Саша движением головы показал на мрачного господина со шпиковатым, прислушивающимся лицом.
«О, это Брюм».
«Тоже... аристократический волдырь какой-нибудь или хапуга биржевая?»
«Нет, это просто Брюм...» — уклончиво прошелестел Слезнев, втянув голову в плечи, и прекратил разговор.
Так, значит, не на Лиговке, где толклась и галдела в те годы пьяная столичная рвань, а именно здесь находилось дно столицы. Саше Грацианскому пришло в голову, что неплохо было бы заложить добрый заряд под эту виллу, поднести спичку и полюбоваться издали, что из того получится.

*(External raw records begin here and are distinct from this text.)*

(** An integer below [2^53] is a binary64 value: [float(n)] is exact. *)
Lemma binary_round_int p :
  (Zpos p < 2 ^ 53)%Z ->
  exists m e,
    binary_round prec emax false p 0 = S754_finite false m e /\
    valid_binary (S754_finite false m e) = true /\
    IZR (Zpos m) * bpow e = IZR (Zpos p).
Proof.
  intros Hp. unfold binary_round.
  assert (Hd := digits2_bounds p).
  assert (Hd53 : (Zpos (digits2_pos p) <= 53)%Z).
  { destruct (Z_le_gt_dec (Zpos (digits2_pos p)) 53) as [H|H]; [exact H|exfalso].
    assert (2 ^ 53 <= 2 ^ (Zpos (digits2_pos p) - 1))%Z by (apply Z.pow_le_mono_r; lia).
    lia. }
  assert (Hs := shl_align_spec p 0 (fexp prec emax (Zpos (digits2_pos p) + 0))).
  destruct (shl_align p 0 (fexp prec emax (Zpos (digits2_pos p) + 0))) as [mz ez].
  destruct Hs as (Hv & Hez & Hdg).
  assert (Eez : ez = (Zpos (digits2_pos p) - 53)%Z).
  { rewrite Hez. unfold fexp, prec, emin, emax. lia. }
  assert (Edz : Zpos (digits2_pos mz) = 53%Z) by lia.
  set (x := IZR (Zpos mz) * bpow ez).
  assert (Hin : inb x ez (shr_record_of_loc (Zpos mz) loc_Exact)) by (apply inb_exact; lia).
  destruct (binary_round_aux_spec false (Zpos mz) ez loc_Exact x Hin)
    as (mr & e1 & m2 & e2 & He1 & Hmr & Hr & He2 & Hm2 & Hb & Hsame & Heq).
  assert (E1 : e1 = ez).
  { rewrite He1. cbn [Zdigits2]. rewrite Edz. unfold fexp, prec, emin, emax. lia. }
  assert (Emr : mr = Zpos mz).
  { apply IZR_near_eq. replace (IZR (Zpos mz)) with (x * bpow (- e1)); [exact Hr|].
    unfold x. rewrite E1, Rmult_assoc, <- bpow_add, Z.add_opp_diag_r, bpow_0. lra. }
  assert (E2 : e2 = ez).
  { rewrite He2, Emr, E1. cbn [Zdigits2]. rewrite Edz. unfold fexp, prec, emin, emax. lia. }
  assert (Em2 : m2 = Zpos mz) by (rewrite <- Emr; apply Hsame; lia).
  rewrite Heq, Em2, E2. cbn [finish].
  assert (Hle : (ez <=? emax - prec)%Z = true) by (apply Z.leb_le; unfold prec, emax; lia).
  rewrite Hle. exists mz, ez. split; [reflexivity|]. split.
  - unfold valid_binary, bounded, canonical_mantissa. rewrite Hle, Edz.
    rewrite andb_true_r. apply Z.eqb_eq. unfold fexp, prec, emin, emax. lia.
  - rewrite Hv, bpow_0. lra.
Qed.

Lemma py_float_spec r :
  (0 <= r <= 65535)%Z ->
  (r = 0%Z /\ Prim2SF (py_float r) = S754_zero false) \/
  (exists m e, Prim2SF (py_float r) = S754_finite false m e /\
               IZR (Zpos m) * bpow e = IZR r).
Proof.
  intros Hr. unfold py_float. destruct r as [|p|p]; try lia.
  - left. split; reflexivity.
  - right. cbn [binary_normalize].
    destruct (binary_round_int p ltac:(lia)) as (m & e & E & V & Hv).
    rewrite E, (Prim2SF_SF2Prim _ V). eauto.
Qed.

Lemma eta_delta : eta * 65536 <= delta.
Proof.
  unfold eta, delta. rewrite <- bpow_16, <- bpow_add. apply bpow_le.
  unfold emin, emax, prec. lia.
Qed.

Lemma bpow_972 : 131072 * bpow 902 <= bpow 972.
Proof.
  replace 131072 with (bpow 17) by (rewrite bpow_IZR by lia; reflexivity).
  rewrite <- bpow_add. apply bpow_le. lia.
Qed.

Lemma bpow_901 : bpow 901 = 2 * bpow 900.
Proof. replace 901%Z with (900 + 1)%Z by lia. apply bpow_succ. Qed.

Lemma bpow_902 : bpow 902 = 4 * bpow 900.
Proof. replace 902%Z with (901 + 1)%Z by lia. rewrite bpow_succ, bpow_901. lra. Qed.

(** What a rounded result below the overflow threshold is worth. *)
Lemma finish_value x sx m e :
  Prim2SF x = finish sx m e -> (0 <= m)%Z -> IZR m * bpow e < bpow 972 ->
  is_fin (Prim2SF x) = true /\
  B2R x = (if sx then - (IZR m * bpow e) else IZR m * bpow e).
Proof.
  intros E Hm Hv. unfold B2R. rewrite E.
  destruct (Z.eq_dec m 0) as [->|NZ].
  - cbn [finish is_fin SF2R]. split; [reflexivity|]. destruct sx; lra.
  - destruct (finish_cases sx m e ltac:(lia)) as [(p & F & Ep)|[F _]].
    + rewrite F. cbn [is_fin SF2R]. split; [reflexivity|].
      rewrite IZR_cond_Zopp, Ep. destruct sx; lra.
    + exfalso. assert (H := finish_infinity sx m e ltac:(lia) F). lra.
Qed.

Lemma positive_finite x :
  is_fin (Prim2SF x) = true -> 0 < B2R x ->
  exists m e, Prim2SF x = S754_finite false m e /\ B2R x = IZR (Zpos m) * bpow e.
Proof.
  unfold B2R. destruct (Prim2SF x) as [s|s| |s m e]; try discriminate; intros _ H.
  - simpl in H. lra.
  - cbn [SF2R] in *. rewrite IZR_cond_Zopp in *.
    assert (Hp := bpow_gt_0 e). assert (0 < IZR (Zpos m)) by (apply IZR_lt; lia).
    destruct s; [nra|]. eauto.
Qed.
(** What holds of a call of the transmit primitive made by a logging macro:
    the array has the size of the buffer, [Size] is its [strlen], the byte at
    that index is the NUL, and [Size] is below the size of the buffer. *)
Definition c_string_call (c : uart_tx) : Prop :=
  length (pData c) = LOG_BUFFER_SIZE
  /\ strlen (pData c) = Some (Size c)
  /\ pData c !! Size c = Some zero
  /\ (Size c < LOG_BUFFER_SIZE)%nat
  /\ length (payload c) = Size c
  /\ (length (payload c) <= 127)%nat.

(** What a run handed to the transmit primitive, when it ends normally. *)
Definition transmits {A} (o : outcome A) : option (list uart_tx) :=
  huart1 <$> final o.



(* ======================================================================= *)
(** ** States, call sites and runs of the examples                          *)
(* ======================================================================= *)

(** The machine at reset: [gLogLevel] is a common symbol, hence zero; no log
    instance is defined yet; nothing was transmitted. *)
Definition boot : machine :=
  {| gLogLevel := 0; log_inst := ∅; stale := fun _ => "?"%char; huart1 := [] |}.

(** Two modules registered as the README does, [device01] then [device02]. *)
Definition two_modules : M unit :=
  LOG_MODULE_REGISTER "device01" LOG_LEVEL_DEBUG ;;;
  LOG_MODULE_REGISTER "device02" LOG_LEVEL_INFO ;;;
  ret tt.

Definition registered : machine :=
  default boot (final (two_modules boot)).

(** A call site of the README's [main], in a unit without a module. *)
Definition main_site : call_site :=
  {| CURRENT_LOG_MODULE := None; __func__ := lit "main"; __LINE__ := 114 |}.

(** The call site of the README's [TestFunc], in the unit that registers the
    module [test]. *)
Definition test_site : call_site :=
  {| CURRENT_LOG_MODULE := Some "test";
     __func__ := lit "TestFunc"; __LINE__ := 16 |}.
(** ** Ownership of the backing field *)

(** C7, as stated: no public operation hands out a reference to the backing
    field. [getDistanceFieldPtr] does: it returns the grid's own [grid_], and
    a component that resets the field through that pointer changes what the
    grid's [getDistance] answers (in Scenario A, from 0 to the propagation
    radius at the occupied cell). *)
Lemma no_reference_handed_out_counterexample :
  ¬ (∀ m : method, is_reference (hands_back m) = false) ∧
  (let p := getDistanceFieldPtr Examples.scenario_grid in
   ∃ h',
     client_reset Examples.scenario_heap p = Ok h' ∧
     getDistance Examples.scenario_heap Examples.scenario_grid 5 5 5
       = Ok (0 # 10)%Q ∧
     getDistance h' Examples.scenario_grid 5 5 5 = Ok (5 # 10)%Q).
Proof.
  split.
  - intros Hall. specialize (Hall m_getDistanceFieldPtr). discriminate Hall.
  - eexists. split; [reflexivity|]. split; by vm_compute.
Qed.

(** C7, amended: [getDistanceFieldPtr] is the one public operation that
    hands out a reference to the backing field, namely the grid's own
    pointer, so that what is stored through it is what the grid's queries
    read; every other public operation hands back values only. *)
Theorem only_getDistanceFieldPtr_hands_out_reference :
  (∀ m : method,
     is_reference (hands_back m) = true ↔ m = m_getDistanceFieldPtr) ∧
  (∀ g : OccupancyGrid, getDistanceFieldPtr g = grid_ g) ∧
  (∀ (h : Heap) (g : OccupancyGrid) (f' : PropagationDistanceField)
     (x y z : Z),
     let h' : Heap := <[getDistanceFieldPtr g := f']> h in
     getDistance h' g x y z = getDistanceFromCell f' x y z ∧
     isInBounds h' g x y z = Ok (isCellValid f' x y z)).
Proof.
  split; [|split].
  - intros m. split; [|by intros ->].
    destruct m; simpl; intros H; try discriminate H; reflexivity.
  - reflexivity.
  - intros h g f' x y z h'.
    assert (Hh' : h' !! grid_ g = Some f') by apply lookup_insert_eq.
    split; [|exact (isInBounds_isCellValid _ _ _ _ _ _ Hh')].
    unfold getDistance. by rewrite (deref_Some _ _ _ Hh').
Qed.
(** * Lucky wheel: daily spin quota and weighted prize draw

    A shallow embedding of [app.py]: the two ORM models [Prize] and
    [Player], [Player.spins_left_today], [weighted_random_choice] and the
    [/api/spin] request handler, followed by the properties of the quota
    tracker, the prize selector and the spin orchestration.

    Modelling conventions.
    - Python integers are unbounded: [Z].
    - Dates are the ISO strings produced by [date.today().isoformat()];
      [last_spin_date] is a nullable column: [option string].  The current
      date is an explicit argument [today_str].
    - [random.uniform(0, total)] returns a finite float.  Every finite float
      is a rational number and Python compares a float with an [int]
      exactly, so the drawn value is a [Q] and [r <= upto] is [Qle_bool].
      The generator's hidden state is an abstract type [G] threaded through
      the code that draws.
    - The database is a pair of tables, each a list of rows.  A handler
      works on the rows it loaded and the store only changes at
      [db.commit()]; a handler that returns without committing leaves the
      store as it found it (the [with SessionLocal() as db] block closes
      the session, which discards pending changes). *)

From Stdlib Require Import ZArith QArith Lia.
From stdpp Require Import base decidable option list strings sorting pretty.

Local Open Scope Z_scope.

(** ** Models *)

Module Prize.

(** [class Prize(Base)]: the columns of table [prizes]. *)
Record t : Type := mk {
  id : Z;
  name : string;
  weight : Z;
  active : bool;
}.

#[global] Instance eq_dec : EqDecision t.
Proof. solve_decision. Defined.

End Prize.

Module Player.

(** [class Player(Base)]: the columns of table [players]. *)
Record t : Type := mk {
  id : Z;
  name : option string;
  spins_per_day : Z;
  last_spin_date : option string;
  spins_today : Z;
  active : bool;
}.

#[global] Instance eq_dec : EqDecision t.
Proof. solve_decision. Defined.

(** Attribute assignments [self.last_spin_date = d] and
    [self.spins_today = n]. *)
Definition set_last_spin_date (d : option string) (self : t) : t :=
  mk (id self) (name self) (spins_per_day self) d (spins_today self)
     (active self).

Definition set_spins_today (n : Z) (self : t) : t :=
  mk (id self) (name self) (spins_per_day self) (last_spin_date self) n
     (active self).

(** [Player.spins_left_today], with [date.today().isoformat()] passed in
    as [today_str]. *)
Definition spins_left_today (today_str : string) (self : t) : Z :=
  if decide (last_spin_date self ≠ Some today_str) then
    spins_per_day self
  else
    Z.max (spins_per_day self - spins_today self) 0.

End Player.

В ту же минуту все, как по сговору, обернулись в его сторону, словно учуяв ледяной холод Сашиной решимости подорвать устои старого мира; об истинном значенье этих взглядов он догадался с запозданием в полгода... Ждали какого-то сигнала, и едва Саша Грацианский наклонился над своей тарелкой, сборище так и накинулось на еду с таким азартом, словно их с утра пешком пригнали сюда из города. Не рассчитывая на воздержанность соседей, Невралгия Захаровна заблаговременно взяла на тарелку две кисти винограда из хрустальной вазы посреди и третью впихнула в кожаный, еще ранее раздувшийся ридикюль.